> DATA FOR ANALYSIS:
======

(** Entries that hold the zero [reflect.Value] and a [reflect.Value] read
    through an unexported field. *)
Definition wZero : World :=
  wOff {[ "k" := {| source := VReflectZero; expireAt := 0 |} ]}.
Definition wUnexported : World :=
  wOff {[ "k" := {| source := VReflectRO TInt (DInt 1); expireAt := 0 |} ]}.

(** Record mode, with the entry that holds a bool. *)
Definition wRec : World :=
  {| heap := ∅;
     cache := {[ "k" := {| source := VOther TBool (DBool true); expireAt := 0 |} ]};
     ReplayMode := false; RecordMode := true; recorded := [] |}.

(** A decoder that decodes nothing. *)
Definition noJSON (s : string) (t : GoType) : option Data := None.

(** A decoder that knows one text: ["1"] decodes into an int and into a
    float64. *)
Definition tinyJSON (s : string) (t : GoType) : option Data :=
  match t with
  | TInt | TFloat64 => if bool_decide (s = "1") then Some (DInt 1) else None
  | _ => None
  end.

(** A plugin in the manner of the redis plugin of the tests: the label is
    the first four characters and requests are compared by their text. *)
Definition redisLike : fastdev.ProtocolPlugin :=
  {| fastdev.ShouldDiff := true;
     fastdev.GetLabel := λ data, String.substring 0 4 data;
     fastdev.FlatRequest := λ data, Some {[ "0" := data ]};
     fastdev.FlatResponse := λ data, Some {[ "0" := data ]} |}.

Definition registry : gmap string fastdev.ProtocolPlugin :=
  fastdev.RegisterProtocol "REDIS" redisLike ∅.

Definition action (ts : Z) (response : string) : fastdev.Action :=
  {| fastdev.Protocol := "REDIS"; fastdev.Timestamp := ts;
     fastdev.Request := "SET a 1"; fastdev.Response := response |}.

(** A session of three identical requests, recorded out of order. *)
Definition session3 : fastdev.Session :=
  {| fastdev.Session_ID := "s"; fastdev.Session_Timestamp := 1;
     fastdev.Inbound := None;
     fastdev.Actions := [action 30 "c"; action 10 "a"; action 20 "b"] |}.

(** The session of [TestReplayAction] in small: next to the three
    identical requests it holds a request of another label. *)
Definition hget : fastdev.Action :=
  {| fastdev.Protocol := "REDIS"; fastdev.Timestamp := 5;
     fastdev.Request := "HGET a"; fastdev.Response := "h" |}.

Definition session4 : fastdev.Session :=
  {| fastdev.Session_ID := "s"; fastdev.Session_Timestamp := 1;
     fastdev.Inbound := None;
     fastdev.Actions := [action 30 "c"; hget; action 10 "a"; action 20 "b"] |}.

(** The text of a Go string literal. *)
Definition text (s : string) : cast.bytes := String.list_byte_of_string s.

======

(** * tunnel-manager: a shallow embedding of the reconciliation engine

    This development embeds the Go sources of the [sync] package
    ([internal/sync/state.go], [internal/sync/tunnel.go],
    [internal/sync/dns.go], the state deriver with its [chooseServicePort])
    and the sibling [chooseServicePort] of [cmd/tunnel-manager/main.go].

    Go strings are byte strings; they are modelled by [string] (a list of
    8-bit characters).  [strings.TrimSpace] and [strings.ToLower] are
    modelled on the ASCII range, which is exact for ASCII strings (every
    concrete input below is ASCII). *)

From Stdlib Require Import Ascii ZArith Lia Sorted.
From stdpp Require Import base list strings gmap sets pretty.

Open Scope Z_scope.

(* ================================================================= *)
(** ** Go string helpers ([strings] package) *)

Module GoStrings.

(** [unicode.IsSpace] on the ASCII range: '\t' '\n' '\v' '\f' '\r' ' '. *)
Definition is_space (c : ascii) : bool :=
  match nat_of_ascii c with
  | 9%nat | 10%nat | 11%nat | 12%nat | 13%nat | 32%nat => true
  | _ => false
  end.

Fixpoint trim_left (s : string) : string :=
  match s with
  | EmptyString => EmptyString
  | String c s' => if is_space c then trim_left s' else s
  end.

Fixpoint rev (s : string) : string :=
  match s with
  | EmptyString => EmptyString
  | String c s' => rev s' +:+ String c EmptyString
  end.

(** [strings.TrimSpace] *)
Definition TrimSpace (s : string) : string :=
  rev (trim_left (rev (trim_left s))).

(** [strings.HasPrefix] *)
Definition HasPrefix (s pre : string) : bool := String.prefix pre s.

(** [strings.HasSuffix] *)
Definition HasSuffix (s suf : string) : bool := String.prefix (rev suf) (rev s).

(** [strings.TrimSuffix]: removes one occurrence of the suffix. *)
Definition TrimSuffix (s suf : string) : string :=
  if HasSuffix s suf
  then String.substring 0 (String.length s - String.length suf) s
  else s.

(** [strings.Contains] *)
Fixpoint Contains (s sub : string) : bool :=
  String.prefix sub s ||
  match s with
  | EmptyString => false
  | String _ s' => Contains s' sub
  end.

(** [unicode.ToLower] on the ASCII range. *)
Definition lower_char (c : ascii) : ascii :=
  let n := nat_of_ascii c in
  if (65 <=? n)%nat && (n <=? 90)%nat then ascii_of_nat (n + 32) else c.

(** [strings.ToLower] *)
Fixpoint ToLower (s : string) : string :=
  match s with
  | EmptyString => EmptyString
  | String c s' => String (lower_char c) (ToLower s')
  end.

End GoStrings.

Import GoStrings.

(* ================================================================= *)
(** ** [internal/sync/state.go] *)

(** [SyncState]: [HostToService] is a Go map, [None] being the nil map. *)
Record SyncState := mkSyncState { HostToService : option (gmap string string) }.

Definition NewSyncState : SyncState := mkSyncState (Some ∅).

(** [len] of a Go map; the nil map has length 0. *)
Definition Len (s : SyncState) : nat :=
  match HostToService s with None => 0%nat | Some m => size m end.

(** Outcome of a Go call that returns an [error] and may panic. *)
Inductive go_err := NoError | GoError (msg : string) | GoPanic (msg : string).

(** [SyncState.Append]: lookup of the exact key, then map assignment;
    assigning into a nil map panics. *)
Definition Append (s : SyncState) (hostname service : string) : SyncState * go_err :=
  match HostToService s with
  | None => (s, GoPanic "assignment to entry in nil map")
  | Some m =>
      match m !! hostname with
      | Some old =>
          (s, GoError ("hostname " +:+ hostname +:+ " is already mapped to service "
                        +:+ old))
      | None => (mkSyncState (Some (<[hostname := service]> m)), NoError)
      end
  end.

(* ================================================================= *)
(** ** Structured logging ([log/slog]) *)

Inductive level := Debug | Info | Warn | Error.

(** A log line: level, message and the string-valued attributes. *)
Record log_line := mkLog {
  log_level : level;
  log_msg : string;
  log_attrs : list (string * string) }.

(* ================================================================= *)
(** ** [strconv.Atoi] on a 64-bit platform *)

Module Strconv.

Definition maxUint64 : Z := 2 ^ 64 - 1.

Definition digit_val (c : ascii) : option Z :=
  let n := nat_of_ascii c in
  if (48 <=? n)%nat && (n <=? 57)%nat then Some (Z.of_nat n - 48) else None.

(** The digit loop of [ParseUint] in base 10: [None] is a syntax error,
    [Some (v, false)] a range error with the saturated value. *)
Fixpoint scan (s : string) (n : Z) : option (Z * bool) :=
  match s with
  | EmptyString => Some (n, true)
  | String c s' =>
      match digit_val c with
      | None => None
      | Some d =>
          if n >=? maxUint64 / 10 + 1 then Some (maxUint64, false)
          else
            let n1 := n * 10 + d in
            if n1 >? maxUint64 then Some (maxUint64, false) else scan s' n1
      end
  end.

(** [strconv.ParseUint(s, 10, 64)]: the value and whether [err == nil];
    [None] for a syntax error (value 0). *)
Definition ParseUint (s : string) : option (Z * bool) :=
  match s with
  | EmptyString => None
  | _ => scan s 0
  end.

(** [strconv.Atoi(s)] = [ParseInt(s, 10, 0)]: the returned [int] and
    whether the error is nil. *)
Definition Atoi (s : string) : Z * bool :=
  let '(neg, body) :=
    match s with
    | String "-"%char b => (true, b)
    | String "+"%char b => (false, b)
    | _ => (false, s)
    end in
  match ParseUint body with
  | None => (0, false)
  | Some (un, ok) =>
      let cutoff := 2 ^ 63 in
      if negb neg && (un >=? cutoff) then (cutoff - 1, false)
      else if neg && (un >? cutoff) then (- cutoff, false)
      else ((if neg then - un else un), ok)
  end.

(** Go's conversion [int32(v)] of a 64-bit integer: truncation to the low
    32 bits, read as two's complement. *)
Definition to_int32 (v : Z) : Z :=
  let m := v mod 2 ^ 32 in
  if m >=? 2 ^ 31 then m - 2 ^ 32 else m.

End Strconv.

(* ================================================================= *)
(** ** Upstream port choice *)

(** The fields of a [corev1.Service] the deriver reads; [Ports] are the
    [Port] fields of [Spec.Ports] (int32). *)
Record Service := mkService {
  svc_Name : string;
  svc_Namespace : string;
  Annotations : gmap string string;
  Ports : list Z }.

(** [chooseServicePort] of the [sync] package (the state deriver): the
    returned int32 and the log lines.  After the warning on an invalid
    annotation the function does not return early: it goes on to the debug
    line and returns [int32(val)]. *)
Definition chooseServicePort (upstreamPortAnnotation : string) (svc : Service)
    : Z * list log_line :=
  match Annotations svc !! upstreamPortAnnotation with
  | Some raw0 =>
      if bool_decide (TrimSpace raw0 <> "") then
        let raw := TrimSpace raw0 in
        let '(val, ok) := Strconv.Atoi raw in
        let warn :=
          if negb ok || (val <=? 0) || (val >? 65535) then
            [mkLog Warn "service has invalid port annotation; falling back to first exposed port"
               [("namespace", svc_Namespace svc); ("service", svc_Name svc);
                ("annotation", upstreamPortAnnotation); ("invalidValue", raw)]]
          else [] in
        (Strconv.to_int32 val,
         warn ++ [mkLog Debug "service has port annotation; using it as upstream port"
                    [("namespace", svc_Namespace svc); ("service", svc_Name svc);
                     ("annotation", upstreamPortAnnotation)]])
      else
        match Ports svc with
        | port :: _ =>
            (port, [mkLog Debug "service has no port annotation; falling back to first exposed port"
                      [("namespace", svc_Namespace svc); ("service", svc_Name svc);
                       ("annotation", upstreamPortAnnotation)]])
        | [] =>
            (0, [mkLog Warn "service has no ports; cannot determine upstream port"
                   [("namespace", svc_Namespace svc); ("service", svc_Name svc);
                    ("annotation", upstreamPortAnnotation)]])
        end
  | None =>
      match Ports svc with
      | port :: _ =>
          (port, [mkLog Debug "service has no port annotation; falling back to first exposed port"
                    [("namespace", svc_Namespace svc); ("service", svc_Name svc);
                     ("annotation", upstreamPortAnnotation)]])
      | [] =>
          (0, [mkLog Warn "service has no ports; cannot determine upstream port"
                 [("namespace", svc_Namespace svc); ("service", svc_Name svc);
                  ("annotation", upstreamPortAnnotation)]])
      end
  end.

======

> WORK REQUIRED:
In the listing above, find the line with "String c EmptyString" and the line with "if HasSuffix s suf", then reproduce both and every line between them exactly.

> ANSWER AREA:
  | String c s' => rev s' +:+ String c EmptyString
  end.

(** [strings.TrimSpace] *)
Definition TrimSpace (s : string) : string :=
  rev (trim_left (rev (trim_left s))).

(** [strings.HasPrefix] *)
Definition HasPrefix (s pre : string) : bool := String.prefix pre s.

(** [strings.HasSuffix] *)
Definition HasSuffix (s suf : string) : bool := String.prefix (rev suf) (rev s).

(** [strings.TrimSuffix]: removes one occurrence of the suffix. *)
Definition TrimSuffix (s suf : string) : string :=
  if HasSuffix s suf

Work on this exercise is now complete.